(* ===== verification/JsObject.v ===== *)
(** * Entry-wise transformations of objects

    The normalisers of the frontend are long sequences of conditional deletions and
    in-place rewrites of single keys.  Each of them acts on every entry of the object
    separately, so a sequence of them is one pass over the entries ([entrywise]).  That
    normal form gives reads ([get_entrywise]) and idempotence ([entrywise_idem]) without
    looking at the individual steps. *)
From S2P Require Import Prelude JsString JsValue.

(** ** The steps as the code writes them *)

(** [if (p(o[k])) delete o[k]] *)
Definition drop_if (o : obj) (k : string) (p : jsval -> bool) : obj :=
  if p (obj_get o k) then obj_del o k else o.

(** [for (const k of keys) if (p(o[k])) delete o[k]] *)
Definition drop_keys (o : obj) (keys : list string) (p : jsval -> bool) : obj :=
  fold_left (fun o k => drop_if o k p) keys o.

(** ** One pass over the entries *)

(** [f k v]: the new value of the entry, or its removal. *)
Definition entrywise (f : string -> jsval -> option jsval) (o : obj) : obj :=
  omap (fun kv => option_map (pair kv.1) (f kv.1 kv.2)) o.

(** Sequencing of two passes. *)
Definition andThen (f g : string -> jsval -> option jsval) (k : string) (v : jsval) : option jsval :=
  match f k v with Some w => g k w | None => None end.

(** A sequence of conditional deletions, and what it does to one entry. *)
Definition dropping := list (string * (jsval -> bool)).

Definition drops (l : dropping) (o : obj) : obj := fold_left (fun o kp => drop_if o kp.1 kp.2) l o.

Definition dropped (l : dropping) (k : string) (v : jsval) : bool :=
  existsb (fun kp => String.eqb kp.1 k && kp.2 v) l.

Definition fdrops (l : dropping) (k : string) (v : jsval) : option jsval :=
  if dropped l k v then None else Some v.

Lemma entrywise_keys f o k : In k (obj_keys (entrywise f o)) -> In k (obj_keys o).
Proof.
  unfold obj_keys, entrywise. induction o as [|[j w] o IH]; cbn; [done|].
  destruct (f j w); cbn; naive_solver.
Qed.

Lemma entrywise_wf f o : obj_wf o -> obj_wf (entrywise f o).
Proof.
  unfold obj_wf. induction o as [|[j w] o IH]; [done|]. intros H. inversion H as [|? ? Hn Hd]; subst.
  cbn. destruct (f j w); cbn; [|by apply IH]. constructor; [|by apply IH].
  rewrite list_elem_of_In. intros Hin%entrywise_keys. apply Hn. by apply list_elem_of_In.
Qed.

Lemma entrywise_andThen f g o : entrywise g (entrywise f o) = entrywise (andThen f g) o.
Proof.
  unfold entrywise, andThen. induction o as [|[j w] o IH]; cbn; [done|].
  destruct (f j w) as [v|]; cbn; [|done]. destruct (g j v); cbn; by rewrite IH.
Qed.

Lemma entrywise_ext f g o : (forall k v, f k v = g k v) -> entrywise f o = entrywise g o.
Proof. intros H. unfold entrywise. induction o as [|[j w] o IH]; cbn; [done|]. by rewrite H, IH. Qed.

Lemma entrywise_id f o : (forall k v, In (k, v) o -> f k v = Some v) -> entrywise f o = o.
Proof.
  unfold entrywise. induction o as [|[j w] o IH]; cbn; [done|]. intros H.
  rewrite H by auto. cbn. f_equal. apply IH. auto.
Qed.

Lemma In_entrywise f o k v : In (k, v) (entrywise f o) <-> exists w, In (k, w) o /\ f k w = Some v.
Proof.
  unfold entrywise. induction o as [|[j u] o IH]; cbn; [naive_solver|].
  destruct (f j u) eqn:E; cbn; rewrite IH; naive_solver.
Qed.

(** A pass whose results are its fixed points is idempotent. *)
Lemma entrywise_idem f o :
  (forall k v w, f k v = Some w -> f k w = Some w) -> entrywise f (entrywise f o) = entrywise f o.
Proof. intros H. apply entrywise_id. intros k v (w & _ & E)%In_entrywise. eauto. Qed.

Lemma entrywise_idem_on f o :
  (forall k v w, In (k, v) o -> f k v = Some w -> f k w = Some w) -> entrywise f (entrywise f o) = entrywise f o.
Proof. intros H. apply entrywise_id. intros k v (w & Hin & E)%In_entrywise. eauto. Qed.

Lemma get_entrywise f o k :
  obj_wf o -> obj_get (entrywise f o) k = if obj_has o k then default VUndef (f k (obj_get o k)) else VUndef.
Proof.
  unfold obj_wf, entrywise, obj_has. induction o as [|[j w] o IH]; [done|]. intros H.
  inversion H as [|? ? Hn Hd]; subst. specialize (IH Hd). cbn.
  destruct (String.eqb_spec k j) as [->|Hne]; cbn.
  - destruct (f j w) as [v|]; cbn; [by rewrite String.eqb_refl|]. rewrite IH.
    destruct (existsb _ o) eqn:E; [|done]. apply obj_has_keys in E. destruct Hn. by apply list_elem_of_In.
  - destruct (f j w) as [v|]; cbn; [|done]. rewrite (proj2 (String.eqb_neq k j) Hne). done.
Qed.

Lemma has_entrywise f o k :
  obj_wf o -> obj_has (entrywise f o) k = obj_has o k && (match f k (obj_get o k) with Some _ => true | None => false end).
Proof.
  unfold obj_wf, entrywise, obj_has. induction o as [|[j w] o IH]; [done|]. intros H.
  inversion H as [|? ? Hn Hd]; subst. specialize (IH Hd). cbn.
  destruct (String.eqb_spec k j) as [->|Hne]; cbn.
  - destruct (f j w) as [v|]; cbn; [by rewrite String.eqb_refl|]. rewrite IH.
    destruct (existsb _ o) eqn:E; [|done]. apply obj_has_keys in E. destruct Hn. by apply list_elem_of_In.
  - destruct (f j w) as [v|]; cbn; [|done]. rewrite (proj2 (String.eqb_neq k j) Hne). done.
Qed.

(** ** The steps are passes *)

(** In an object with distinct keys an entry is what a read returns. *)
Lemma In_get o k v : obj_wf o -> In (k, v) o -> obj_get o k = v.
Proof.
  unfold obj_wf. induction o as [|[j w] o IH]; cbn; [done|]. intros H. inversion H as [|? ? Hn Hd]; subst.
  intros [[= -> ->]|Hin]; [by rewrite String.eqb_refl|]. destruct (String.eqb_spec k j) as [->|]; [|auto].
  destruct Hn. apply list_elem_of_In. by apply (in_map fst) in Hin.
Qed.

(** Rewriting the entry of one key, the object having distinct keys. *)
Lemma entrywise_at o k0 f :
  obj_wf o -> (forall k v, k <> k0 -> f k v = Some v) ->
  entrywise f o = match f k0 (obj_get o k0) with
                  | None => obj_del o k0
                  | Some w => if obj_has o k0 then obj_set o k0 w else o
                  end.
Proof.
  unfold obj_wf, entrywise, obj_del, obj_has. intros H Hf. induction o as [|[j w] o IH]; [by destruct (f k0 _)|].
  inversion H as [|? ? Hn Hd]; subst. specialize (IH Hd). cbn.
  destruct (String.eqb_spec k0 j) as [->|Hne]; cbn.
  - assert (Hid : omap (fun kv => option_map (pair kv.1) (f kv.1 kv.2)) o = o).
    { apply (entrywise_id f). intros k v Hin. apply Hf. intros ->. apply Hn, list_elem_of_In.
      by apply (in_map fst) in Hin. }
    rewrite Hid. destruct (f j w); cbn; [done|]. symmetry. change (obj_del o j = o). apply obj_del_absent.
    destruct (obj_has o j) eqn:E; [|done]. apply obj_has_keys in E. destruct Hn. by apply list_elem_of_In.
  - rewrite Hf by congruence. cbn. rewrite IH. destruct (f k0 (obj_get o k0)); [|done].
    by destruct (existsb _ o).
Qed.

Lemma drop_if_entrywise o k0 p : obj_wf o -> drop_if o k0 p = entrywise (fdrops [(k0, p)]) o.
Proof.
  intros H. rewrite (entrywise_at o k0); [|done|].
  - unfold drop_if, fdrops, dropped. cbn. rewrite String.eqb_refl, orb_false_r. cbn.
    destruct (p (obj_get o k0)); [done|]. destruct (obj_has o k0) eqn:E; [|done]. by rewrite obj_set_same.
  - intros k v Hk. unfold fdrops, dropped. cbn. by rewrite (proj2 (String.eqb_neq k0 k)) by congruence.
Qed.

Lemma drops_entrywise l : forall o, obj_wf o -> drops l o = entrywise (fdrops l) o.
Proof.
  unfold drops. induction l as [|[k0 p] l IH]; intros o H; cbn [fold_left fst snd].
  - symmetry. by apply entrywise_id.
  - rewrite drop_if_entrywise by done. rewrite IH by by apply entrywise_wf. rewrite entrywise_andThen.
    apply entrywise_ext. intros k v. unfold andThen, fdrops, dropped. cbn. rewrite orb_false_r.
    by destruct (String.eqb k0 k && p v).
Qed.

Lemma drops_app l1 l2 o : drops (l1 ++ l2) o = drops l2 (drops l1 o).
Proof. apply fold_left_app. Qed.

Lemma drops_snoc l k p o : drop_if (drops l o) k p = drops (l ++ [(k, p)]) o.
Proof. by rewrite drops_app. Qed.

Lemma drop_keys_drops keys p : forall o, drop_keys o keys p = drops (map (fun k => (k, p)) keys) o.
Proof. unfold drop_keys, drops. induction keys; intros o; cbn; auto. Qed.

Lemma drops_wf l o : obj_wf o -> obj_wf (drops l o).
Proof. intros H. rewrite drops_entrywise by done. by apply entrywise_wf. Qed.

Lemma get_drops l o k :
  obj_wf o -> obj_get (drops l o) k = if dropped l k (obj_get o k) then VUndef else obj_get o k.
Proof.
  intros H. rewrite drops_entrywise, get_entrywise by done. unfold fdrops.
  destruct (obj_has o k) eqn:E; [by destruct (dropped l k _)|]. rewrite (obj_has_get o k E). by case_match.
Qed.

Lemma has_drops l o k :
  obj_wf o -> obj_has (drops l o) k = obj_has o k && negb (dropped l k (obj_get o k)).
Proof. intros H. rewrite drops_entrywise, has_entrywise by done. unfold fdrops. by destruct (dropped l k _). Qed.

(** What is left of an object after a sequence of deletions survives it again. *)
Lemma drops_survive l o k v : obj_wf o -> In (k, v) (drops l o) -> dropped l k v = false.
Proof.
  intros H. rewrite drops_entrywise by done. intros (w & _ & E)%In_entrywise. unfold fdrops in E.
  destruct (dropped l k w) eqn:D; [done|]. by injection E as ->.
Qed.

(** A new key is appended. *)
Lemma obj_set_new (d : obj) k v : obj_has d k = false -> obj_set d k v = d ++ [(k, v)].
Proof.
  unfold obj_has. induction d as [|[j w] d IH]; cbn; [done|]. destruct (String.eqb k j); [done|]. intros H. by rewrite IH.
Qed.

(** ** Distinct keys throughout a value *)

Fixpoint vwf (v : jsval) : Prop :=
  match v with
  | VArr l => (fix all l := match l with [] => True | x :: l => vwf x /\ all l end) l
  | VObj o => obj_wf o /\ (fix all o := match o with [] => True | kv :: o => vwf kv.2 /\ all o end) o
  | _ => True
  end.

Lemma vwf_In o k v : vwf (VObj o) -> In (k, v) o -> vwf v.
Proof.
  intros [_ H]. revert H. induction o as [|[j w] o IH]; cbn; [done|]. intros [Hw H] [[= -> ->]|Hin]; auto.
Qed.

Lemma vwf_obj o : vwf (VObj o) -> obj_wf o.
Proof. by intros [H _]. Qed.

Lemma vwf_intro o : obj_wf o -> (forall k v, In (k, v) o -> vwf v) -> vwf (VObj o).
Proof.
  intros H K. split; [done|]. clear H. induction o as [|[j w] o IH]; [done|]. split; [apply (K j); by left|].
  apply IH. intros k v Hin. apply (K k). by right.
Qed.

Lemma vwf_get o k : vwf (VObj o) -> vwf (obj_get o k).
Proof.
  intros H. destruct (obj_has o k) eqn:E; [|by rewrite obj_has_get].
  apply obj_has_keys, in_map_iff in E as ([k0 v] & <- & Hin). cbn.
  rewrite (In_get o k0 v); [by eapply vwf_In|by apply vwf_obj|done].
Qed.

(** ** Rewriting one key *)

(** [if the value of k is handled by g: replace it, or delete it] *)
Definition update_key (o : obj) (k : string) (g : jsval -> option jsval) : obj :=
  match g (obj_get o k) with
  | None => obj_del o k
  | Some w => if obj_has o k then obj_set o k w else o
  end.

Definition fupdate (k0 : string) (g : jsval -> option jsval) (k : string) (v : jsval) : option jsval :=
  if String.eqb k0 k then g v else Some v.

Lemma update_key_entrywise o k0 g : obj_wf o -> update_key o k0 g = entrywise (fupdate k0 g) o.
Proof.
  intros H. rewrite (entrywise_at o k0); [|done|].
  - unfold fupdate. by rewrite String.eqb_refl.
  - intros k v Hk. unfold fupdate. by rewrite (proj2 (String.eqb_neq k0 k)) by congruence.
Qed.

(** A pass is stable when its results are its fixed points. *)
Definition stable (f : string -> jsval -> option jsval) : Prop := forall k v w, f k v = Some w -> f k w = Some w.

Lemma stable_drops l : stable (fdrops l).
Proof. intros k v w. unfold fdrops. destruct (dropped l k v) eqn:E; [done|]. intros [= <-]. by rewrite E. Qed.

Lemma stable_then_drops f l : stable f -> stable (andThen f (fdrops l)).
Proof.
  intros Hf k v w. unfold andThen. destruct (f k v) as [u|] eqn:E; [|done]. intros H.
  assert (u = w) as ->. { unfold fdrops in H. destruct (dropped l k u); congruence. }
  by rewrite (Hf _ _ _ E).
Qed.

Lemma stable_drops_update l k0 g :
  (forall v w, g v = Some w -> g w = Some w) -> (forall v, dropped l k0 v = false) ->
  stable (andThen (fdrops l) (fupdate k0 g)).
Proof.
  intros Hg Hl k v w. unfold andThen, fdrops, fupdate. destruct (dropped l k v) eqn:E; [done|].
  destruct (String.eqb_spec k0 k) as [<-|Hne]; [rewrite Hl; apply Hg|]. intros [= <-]. by rewrite E.
Qed.

(** Keys that a sequence of deletions does not name are kept. *)
Lemma dropped_other l k v : existsb (fun kp => String.eqb kp.1 k) l = false -> dropped l k v = false.
Proof.
  unfold dropped. induction l as [|[k0 p] l IH]; cbn; [done|].
  intros [-> H]%orb_false_iff. cbn. auto.
Qed.

#[export] Hint Resolve entrywise_wf obj_wf_set obj_wf_del drops_wf stable_drops stable_then_drops : js.

Lemma obj_ext a b : obj_wf a -> obj_keys a = obj_keys b -> (forall k, obj_get a k = obj_get b k) -> a = b.
Proof.
  unfold obj_wf, obj_keys. revert b. induction a as [|[k v] a IH]; intros [|[k' v'] b] W K G; try done. cbn in W, K. injection K as <- K.
  inversion W as [|? ? Hn W']; subst. pose proof (G k) as Gk. cbn in Gk. rewrite String.eqb_refl in Gk. subst v'. f_equal. apply IH; [done..|].
  intros j. pose proof (G j) as Gj. cbn in Gj. destruct (String.eqb_spec j k) as [Ej|]; [|done]. rewrite Ej.
  assert (A : forall o : obj, map fst o = map fst a -> obj_get o k = VUndef).
  { intros o Eo. apply obj_has_get. apply not_true_iff_false. intros Hk%obj_has_keys. apply Hn, list_elem_of_In. unfold obj_keys in Hk. by rewrite <-Eo. }
  by rewrite !A.
Qed.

◆ ◆ ◆

WORK REQUEST: Find "Rewriting" in the preceding records. Copy each line that holds it.

OUTPUT FOR THIS TASK:
(** Rewriting the entry of one key, the object having distinct keys. *)
(** ** Rewriting one key *)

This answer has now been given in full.